▸ **PROBLEM**
Starting at the top of the entries, restate word for word each line up to and including the one with "Part II holds the lemmas and theorems. *)".

### PROVIDED ENTRIES ###

(** * bokpipe: a shallow embedding of [bokpipe/bokproc.py]

    The calibration pipeline of the 90Prime imager (16 amplifiers, 4 CCDs)
    is embedded function by function.  Python values that the code inspects
    dynamically (region arguments, header cards) are a small universe
    [pyobj]; exceptions are the [Raise] branch of [result]; numpy arrays
    are lists of rows; masked arrays carry one mask bit per sample.

    Part I holds the definitions, in the order of the source file.
    Part II holds the lemmas and theorems. *)

From Stdlib Require Import ZArith QArith Qcanon String Ascii List Lia.
From stdpp Require Import base option list strings gmap numbers pretty sorting.
Import ListNotations.

Set Warnings "-register-all".
Local Open Scope Z_scope.
Local Open Scope string_scope.

(* ===================================================================== *)
(** * Part I: definitions *)
(* ===================================================================== *)

(** ** Exceptions *)

(** A raised exception is identified by the name of its class. *)
Inductive exn : Type :=
| Exn (class_name : string).

Global Instance exn_eq_dec : EqDecision exn.
Proof. solve_decision. Defined.

Abbreviation ValueError := (Exn "ValueError").
Abbreviation IndexError := (Exn "IndexError").
Abbreviation KeyError := (Exn "KeyError").
Abbreviation TypeError := (Exn "TypeError").
Abbreviation AttributeError := (Exn "AttributeError").
Abbreviation NameError := (Exn "NameError").
Abbreviation IOError := (Exn "IOError").
Abbreviation MaskError := (Exn "MaskError").

Inductive result (A : Type) : Type :=
| Ok (a : A)
| Raise (e : exn).
Arguments Ok {A} a.
Arguments Raise {A} e.

Global Instance result_eq_dec {A} `{EqDecision A} : EqDecision (result A).
Proof. solve_decision. Defined.

Global Instance result_ret : MRet result := fun A a => Ok a.
Global Instance result_bind : MBind result := fun A B f m =>
  match m with
  | Ok a => f a
  | Raise e => Raise e
  end.
Global Instance result_fmap : FMap result := fun A B f m =>
  match m with
  | Ok a => Ok (f a)
  | Raise e => Raise e
  end.

Definition is_ok {A} (r : result A) : bool :=
  match r with Ok _ => true | Raise _ => false end.

(** [d[k]] on a dictionary: a missing key is a [KeyError]. *)
Definition of_option {A} (e : exn) (o : option A) : result A :=
  match o with Some a => Ok a | None => Raise e end.

(** Monadic map over a list, left to right, stopping at the first raise
    (a list comprehension whose body can raise). *)
Fixpoint mapR {A B} (f : A -> result B) (l : list A) : result (list B) :=
  match l with
  | [] => Ok []
  | x :: l' => y ← f x; ys ← mapR f l'; Ok (y :: ys)
  end.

###

▸ **SOLUTION**
(** * bokpipe: a shallow embedding of [bokpipe/bokproc.py]

    The calibration pipeline of the 90Prime imager (16 amplifiers, 4 CCDs)
    is embedded function by function.  Python values that the code inspects
    dynamically (region arguments, header cards) are a small universe
    [pyobj]; exceptions are the [Raise] branch of [result]; numpy arrays
    are lists of rows; masked arrays carry one mask bit per sample.

    Part I holds the definitions, in the order of the source file.
    Part II holds the lemmas and theorems. *)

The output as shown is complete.